What to do >>
For the word "Hone", find each line in the entries where it occurs and copy that line.

Collected data entries:
Definition nothing_held (k : kind) : string :=
  match k with
  | Release => "no live reservation; nothing to return"
  | Consume => "no live reservation; nothing to consume"
  end.

Lemma settle_inventory_eq k request key now d :
  run (settle_inventory k request key now) d =
    match scope_of request with
    | None => (d, inl (Raised "DataError"))
    | Some scope =>
        let holds := holds_of (rq_settled_order request) scope d in
        match holds with
        | [] => (d, inr {| rs_order_id := rq_settled_order request; rs_units := 0;
                           rs_reservations := 0; rs_detail := nothing_held k |})
        | _ =>
            match fold_each holds (0, []) (settle_body k now) (Session d d) with
            | (_, inl e) => (d, inl e)
            | (s, inr result) =>
                match fault (working s) with
                | Some e => (d, inl (Http 500 e))
                | None =>
                    (working s,
                     inr {| rs_order_id := rq_settled_order request; rs_units := result.1;
                            rs_reservations := Z.of_nat (length holds);
                            rs_detail := join "; " result.2 |})
                end
            end
        end
    end.
Proof.
  assert (Hu : ∀ holds, uncommitting (fold_each holds (0, []) (settle_body k now))).
  { intros holds. apply uncommitting_fold. intros acc h. destruct k; cbn; unfold release_hold, consume_hold,
      locked_item, emit_event, mark_settled; monadic. }
  destruct k; unfold settle_inventory, release_inventory, consume_inventory, run;
    (destruct (scope_of request) as [scope|]; [|done]); unfold bind, query; cbn [working];
    change (List.filter _ _) with (holds_of (rq_settled_order request) scope d);
    cbv zeta; (destruct (holds_of (rq_settled_order request) scope d) as [|h hs]; [done|]);
    cbn [settle_body] in *; specialize (Hu (h :: hs) (Session d d));
    (destruct (fold_each _ _ _ _) as [s' [e|r]]; cbn [fst committed] in *; [by rewrite Hu|]);
    unfold commit, try_commit, bind; (destruct (fault (working s')); cbn; [by rewrite Hu|done]).
Qed.

Lemma settle_inventory_run k request key now d :
  stock_ok uuid4 d →
  (∃ e, run (settle_inventory k request key now) d = (d, inl e)) ∨
  (∃ scope, scope_of request = Some scope ∧
     settlement k now (holds_of (rq_settled_order request) scope d) d
       (run (settle_inventory k request key now) d)).
Proof.
  intros Hok. rewrite settle_inventory_eq. destruct (scope_of request) as [scope|]; [|eauto]. cbv zeta.
  destruct (holds_live (rq_settled_order request) scope d Hok) as [Hnd Hlive].
  destruct (holds_of (rq_settled_order request) scope d) as [|h hs] eqn:Eh.
  - right. exists scope. rewrite Eh. split; [done|]. split; [done|]. eexists. done.
  - destruct (settle_loop k now _ (0, []) (Session d d) Hok Hnd Hlive) as [(e & s' & ->)|(details & ->)]; [eauto|].
    cbn [working]. destruct (fault _); [eauto|]. right. exists scope. rewrite Eh. split; [done|].
    split; [done|]. eexists. split; [done|]. done.
Qed.

Lemma settle_inventory_granted k request key now d scope :
  (∀ p, locks p = None) → (∀ d, fault d = None) → stock_ok uuid4 d → scope_of request = Some scope →
  settlement k now (holds_of (rq_settled_order request) scope d) d
    (run (settle_inventory k request key now) d).
Proof.
  intros Hlocks Hf Hok Hs. rewrite settle_inventory_eq, Hs. cbv zeta.
  destruct (holds_live (rq_settled_order request) scope d Hok) as [Hnd Hlive].
  destruct (holds_of (rq_settled_order request) scope d) as [|h hs].
  - split; [done|]. eexists. done.
  - destruct (settle_loop_granted k now _ (0, []) (Session d d) Hlocks Hok Hnd Hlive) as (details & ->).
    cbn [working]. rewrite Hf. split; [done|]. eexists. done.
Qed.

(** ** Reserving keeps the accounts *)

Definition with_hold (request : ReserveRequest) (now : Z) (d : db) : db :=
  match rq_order_id request with
  | Some order_id =>
      if is_empty order_id then d
      else with_reservations (λ rs, rs ++
             [{| rv_id := uuid4 (inv_draws d); rv_order_id := order_id;
                 rv_product_id := rq_product_id request; rv_quantity := rq_quantity request;
                 rv_status := "held"; rv_created_at := now; rv_released_at := None |}]) (inv_draw d)
  | None => d
  end.

Definition taken (q : Z) (l : StockLevel) : StockLevel :=
  {| quantity_available := quantity_available l - q; quantity_reserved := quantity_reserved l + q |}.

(** The rows after any request: unchanged, or the units of one product taken
    and, for an order, recorded as held. *)
Lemma reserve_rows request key now d :
  let out := run (reserve_inventory uuid4 isoformat fault locks request key now) d in
  (items out.1 = items d ∧ reservations out.1 = reservations d ∧ inv_draws out.1 = inv_draws d) ∨
  (∃ it, items d !! rq_product_id request = Some it ∧
     0 < rq_quantity request ≤ quantity_available (level it) ∧
     out.2 = inr (set_level (taken (rq_quantity request) (level it)) now it) ∧
     let d1 := with_hold request now (with_items
                 (<[rq_product_id request := set_level (taken (rq_quantity request) (level it)) now it]>) d) in
     items out.1 = items d1 ∧ reservations out.1 = reservations d1 ∧ inv_draws out.1 = inv_draws d1).
Proof.
  cbv zeta. unfold run, reserve_inventory. symex.
  destruct (bool_decide _).
  { left. symex. destruct (dict_get (inv_keys d) key) as [[rid|]|]; symex;
      [destruct (find_item rid d)|..]; split_and!; reflexivity. }
  symex. unfold locked_item. destruct (locks (rq_product_id request)) as [heap|].
  { left. destruct (is_lock_contention heap 0) as [[]|]; symex; split_and!; reflexivity. }
  symex. cbn [with_inv_keys items]. unfold plan_reservation.
  destruct (rq_quantity request <=? 0) eqn:Eq; [left; split_and!; reflexivity|].
  destruct (items d !! rq_product_id request) as [it|] eqn:Eit; [|left; split_and!; reflexivity].
  cbn [fmap option_fmap option_map].
  destruct (quantity_available (level it) <? rq_quantity request) eqn:Ea; cbn [r_outcome r_new_level default].
  { left. unfold emit_event. symex. destruct (fault _); split_and!; reflexivity. }
  bool_to_prop. unfold emit_event, with_hold. symex.
  destruct (rq_order_id request) as [order|]; [destruct (is_empty order)|]; symex;
    (destruct (fault _); [left; split_and!; reflexivity|]); right; exists it;
    split_and!; try reflexivity; lia.
Qed.

Lemma units_in_app st p rs rs' : units_in st p (rs ++ rs') = units_in st p rs + units_in st p rs'.
Proof. apply sumZ_app. Qed.

Lemma reserve_ok request key now d :
  Inj (=) (=) uuid4 → stock_ok uuid4 d →
  let d' := (run (reserve_inventory uuid4 isoformat fault locks request key now) d).1 in
  stock_ok uuid4 d' ∧ ∀ p, stock p d' = stock p d.
Proof.
  intros Hinj [Hl Hh Hu Hd]. cbv zeta.
  destruct (reserve_rows request key now d) as [(Hi & Hr & Hn)|(it & Hit & Hq & _ & Hi & Hr & Hn)].
  { split; [|intros p; unfold stock; by rewrite Hi, Hr]. constructor; rewrite ?Hi, ?Hr, ?Hn; assumption. }
  set (out := run _ d) in *. clearbody out. set (p0 := rq_product_id request) in *.
  destruct (Hl p0 it Hit) as [Ha Hres].
  assert (Hreq : (reservations out.1 = reservations d ∧ inv_draws out.1 = inv_draws d) ∨
    ∃ r, reservations out.1 = reservations d ++ [r] ∧ inv_draws out.1 = S (inv_draws d) ∧
      rv_status r = "held" ∧ rv_product_id r = p0 ∧ rv_quantity r = rq_quantity request ∧
      rv_id r = uuid4 (inv_draws d)).
  { rewrite Hr, Hn. unfold with_hold. destruct (rq_order_id request) as [o|]; [|by left].
    destruct (is_empty o); [by left|]. right. eexists. done. }
  assert (Hi' : items out.1 = <[p0 := set_level (taken (rq_quantity request) (level it)) now it]> (items d)).
  { rewrite Hi. unfold with_hold. destruct (rq_order_id request) as [o|]; [|done].
    by destruct (is_empty o). }
  assert (Hun : ∀ st p, units_in st p (reservations d) ≤ units_in st p (reservations out.1)
    ≤ units_in st p (reservations d) + ite (p0 =?s p) (ite (st =?s "held") (rq_quantity request))).
  { intros st p. destruct Hreq as [[-> _]|(r & -> & _ & Hst & Hp & Hqr & _)].
    - unfold ite. destruct (p0 =?s p), (st =?s "held"); lia.
    - rewrite units_in_app.
      assert (Hone : units_in st p [r] = ite (p0 =?s p) (ite (st =?s "held") (rq_quantity request))).
      { unfold units_in. cbn [sumZ]. rewrite Hst, Hp, Hqr.
        rewrite (bool_decide_ext ("held" = st) (st = "held")) by naive_solver.
        destruct (p0 =?s p), (st =?s "held"); cbn [andb ite]; lia. }
      rewrite Hone. unfold ite. destruct (p0 =?s p), (st =?s "held"); lia. }
  split.
  - constructor.
    + intros p it'. rewrite Hi'. specialize (Hun "held" p).
      rewrite (bool_decide_true ("held" = "held")) in Hun by done. cbn [ite] in Hun.
      destruct (decide (p0 = p)) as [<-|Hp].
      * rewrite lookup_insert_eq. intros [= <-]. rewrite bool_decide_true in Hun by done. cbn in *. lia.
      * rewrite lookup_insert_ne by done. rewrite bool_decide_false in Hun by done. intros Hx.
        destruct (Hl _ _ Hx). cbn in Hun. lia.
    + intros r Hr'. rewrite Hi'. destruct Hreq as [[E _]|(r0 & E & _ & _ & Hp & Hqr & _)]; rewrite E in Hr'.
      * destruct (Hh r Hr') as [? Hx]. split; [done|]. apply lookup_insert_is_Some.
        destruct (decide (p0 = rv_product_id r)); auto.
      * apply elem_of_app in Hr' as [Hr'| ->%list_elem_of_singleton].
        -- destruct (Hh r Hr') as [? Hx]. split; [done|]. apply lookup_insert_is_Some.
           destruct (decide (p0 = rv_product_id r)); auto.
        -- rewrite Hqr, Hp. split; [lia|]. rewrite lookup_insert_eq. eauto.
    + destruct Hreq as [[-> _]|(r & -> & _ & _ & _ & _ & Hid)]; [done|].
      rewrite map_app. apply NoDup_app. split_and!; [done| |apply NoDup_singleton].
      intros i (r' & -> & Hr')%elem_of_map Hx%list_elem_of_singleton.
      destruct (Hd r' Hr') as (n & Hn' & E). rewrite E, Hid in Hx. apply Hinj in Hx. lia.
    + destruct Hreq as [[-> ->]|(r & -> & -> & _ & _ & _ & Hid)]; [done|].
      intros r' [Hr'| ->%list_elem_of_singleton]%elem_of_app.
      * destruct (Hd r' Hr') as (n & ? & ?). exists n. split; [lia|done].
      * exists (inv_draws d). split; [lia|done].
  - intros p. unfold stock. rewrite Hi'. specialize (Hun "consumed" p).
    rewrite (bool_decide_false ("consumed" = "held")) in Hun by done. cbn [ite] in Hun.
    assert (Hc : units_in "consumed" p (reservations out.1) = units_in "consumed" p (reservations d))
      by (unfold ite in Hun; destruct (p0 =?s p); lia). rewrite Hc.
    destruct (decide (p0 = p)) as [<-|Hp].
    + rewrite lookup_insert_eq, Hit. unfold total. cbn. lia.
    + by rewrite lookup_insert_ne.
Qed.

Lemma settle_ok k request key now d :
  stock_ok uuid4 d →
  let d' := (run (settle_inventory k request key now) d).1 in
  stock_ok uuid4 d' ∧ ∀ p, stock p d' = stock p d.
Proof.
  intros Hok. cbv zeta. destruct (settle_inventory_run k request key now d Hok) as [[e ->]|(scope & _ & Hd & _)].
  - done.
  - rewrite Hd. destruct (holds_live (rq_settled_order request) scope d Hok) as [Hnd Hlive].
    destruct (settled_all_spec k now _ d Hok Hnd Hlive) as (? & _ & _ & ?). done.
Qed.
End settle.

(** What an uncontended settlement does, and what its retry does. *)
Record exact_settlement (isoformat : Z → string) (k : kind) (request : SettleRequest)
    (scope : option (list string)) (now : Z) (d d' : db) (r : SettleResponse) : Prop := {
  ex_units : rs_units r = sumZ rv_quantity (holds_of (rq_settled_order request) scope d);
  ex_rows : rs_reservations r = Z.of_nat (length (holds_of (rq_settled_order request) scope d));
  ex_levels : ∀ p, level <$> items d' !! p =
    moved_level k (held_among p (holds_of (rq_settled_order request) scope d)) <$> (level <$> items d !! p);
  ex_ledger : reservations d' =
    map (λ x, if in_scope (rq_settled_order request) scope x
              then settle_hold (status_after k) now x else x) (reservations d);
  ex_retry : ∀ fault locks key now', ∃ r',
    run (settle_inventory isoformat fault locks k request key now') d' = (d', inr r') ∧
    rs_units r' = 0 ∧ rs_reservations r' = 0;
}.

Your response >>
      assert (Hone : units_in st p [r] = ite (p0 =?s p) (ite (st =?s "held") (rq_quantity request))).
      rewrite Hone. unfold ite. destruct (p0 =?s p), (st =?s "held"); lia. }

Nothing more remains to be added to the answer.